WHAT IS EXPECTED: From the records below, copy the lines that include "assert".

(Saved data entries)
Lemma walk_and_keep_ok lim pg pt s k ea : space_at lim pg pt s → 0 ≤ ea < 2 ^ 39 →
  ∃ u, walk_and_keep (ms_mem s) k ea (ms_mmu s) = (Some (space_lookup pt k ea), u) ∧ space_at lim pg pt (with_mmu s u).
Proof.
  intros S Hea. unfold walk_and_keep. destruct (sp_regs _ _ _ _ S) as [E1 E2].
  rewrite tlb_key_low by done. rewrite E1, E2, (walk_tree _ _ _ _ _ (sp_tree _ _ _ _ S) Hea).
  eexists. split; [done|]. destruct (space_lookup pt k ea) as [v sh| | | | |] eqn:Es; try by destruct s, S.
  apply space_lookup_Ok in Es as (-> & Hv & H8). rewrite <-E1, <-E2. apply (space_tlb _ _ _ _ _ S).
  intros q e x. rewrite E2. destruct (decide (e = ea `div` 4096)) as [->|Hne].
  - change (bits 1 11 0) with 1. destruct (decide (q = 1)) as [->|Hq].
    + rewrite lookup_insert_eq. by intros [= <-].
    + rewrite lookup_insert_ne by congruence. apply S.
  - rewrite lookup_insert_ne by congruence. apply S.
Qed.

(** An access finds what the address space says, through the TLB or not. *)
Lemma translate_ok lim pg pt s k ea : space_at lim pg pt s → 0 ≤ ea < 2 ^ 39 → access_ok k = true →
  ∃ u, translate (ms_mem s) k ea (ms_mmu s) = (Some (space_lookup pt k ea), u) ∧ space_at lim pg pt (with_mmu s u).
Proof.
  intros S Hea Hk. pose proof (walk_and_keep_ok _ _ _ _ k _ S Hea) as Hw. unfold translate.
  destruct (tlb_lookup (ms_mmu s) ea) as [v|] eqn:Et; [|done].
  destruct (check_perm_c v k (Z.testbit v 7)) eqn:Ep; [|done]. exists (ms_mmu s). split; [|by destruct s, S].
  unfold tlb_lookup in Et. rewrite tlb_key_low in Et by done. cbn [mbind option_bind] in Et.
  apply (sp_tlb _ _ _ _ S) in Et as (_ & Hv & H8). unfold space_lookup.
  pose proof (sp_keys _ _ _ _ S _ _ Hv) as Hr. rewrite (proj2 (Z.ltb_lt ea (2 ^ 30))), Hv.
  - by rewrite check_perm_leaf.
  - pose proof (Z.div_mod ea 4096 ltac:(lia)). pose proof (Z.mod_pos_bound ea 4096 ltac:(lia)). lia.
Qed.

(** ** Stores elsewhere *)

Lemma be_word_ext m m' a : (∀ i, 0 ≤ i < 8 → m' !! (a + i) = m !! (a + i)) → be_word m' a = be_word m a.
Proof.
  intros H. unfold be_word. f_equal. assert (∀ n b, a ≤ b → b + Z.of_nat n ≤ a + 8 → read_bytes m' b n = read_bytes m b n) as Hr.
  { intros n. induction n as [|n IH]; intros b H1 H2; [done|]. cbn [read_bytes]. rewrite IH by lia.
    replace b with (a + (b - a)) by lia. by rewrite H by lia. }
  apply Hr; lia.
Qed.

Lemma tree_ext m m' pg pt free lim : tree_ok m pg pt → pages_ok pg free → free ≤ lim →
  (∀ a, pgdir ≤ a < lim → m' !! a = m !! a) → tree_ok m' pg pt.
Proof.
  intros T P Hf H. destruct (pa_free _ _ P) as [_ Hlo].
  assert (∀ a, pgdir ≤ a → a + 8 ≤ free → be_word m' a = be_word m a) as Hw
    by (intros a H1 H2; apply be_word_ext; intros i Hi; apply H; lia).
  constructor; try apply T.
  - rewrite Hw by layout. apply T.
  - rewrite Hw by layout. apply T.
  - rewrite Hw by layout. apply T.
  - intros i Hi. rewrite Hw by layout. by apply T.
  - intros i Hi. rewrite Hw by layout. by apply T.
  - intros i p j Hp Hj. destruct (pa_table _ _ P _ _ Hp) as (_ & _ & H1 & H2). rewrite Hw by layout. by apply T.
Qed.

(** A store outside of the tables leaves the address space alone. *)
Lemma space_write lim pg pt s a bs : space_at lim pg pt s → bytes bs →
  a + Z.of_nat (length bs) ≤ pgdir ∨ lim ≤ a → space_at lim pg pt (with_mem s (write_bytes a bs (ms_mem s))).
Proof.
  intros [T P B M L R TL K] Hb Ha. constructor; try done; cbn [ms_mem with_mem].
  - apply (tree_ext (ms_mem s) _ _ _ (free_ptr s) lim); [done|done|lia|]. intros q Hq.
    apply lookup_write_bytes_out. lia.
  - by apply mem_bytes_write.
  - by apply mapped_write.
Qed.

RESPONSE AREA:
  intros H. unfold be_word. f_equal. assert (∀ n b, a ≤ b → b + Z.of_nat n ≤ a + 8 → read_bytes m' b n = read_bytes m b n) as Hr.
  assert (∀ a, pgdir ≤ a → a + 8 ≤ free → be_word m' a = be_word m a) as Hw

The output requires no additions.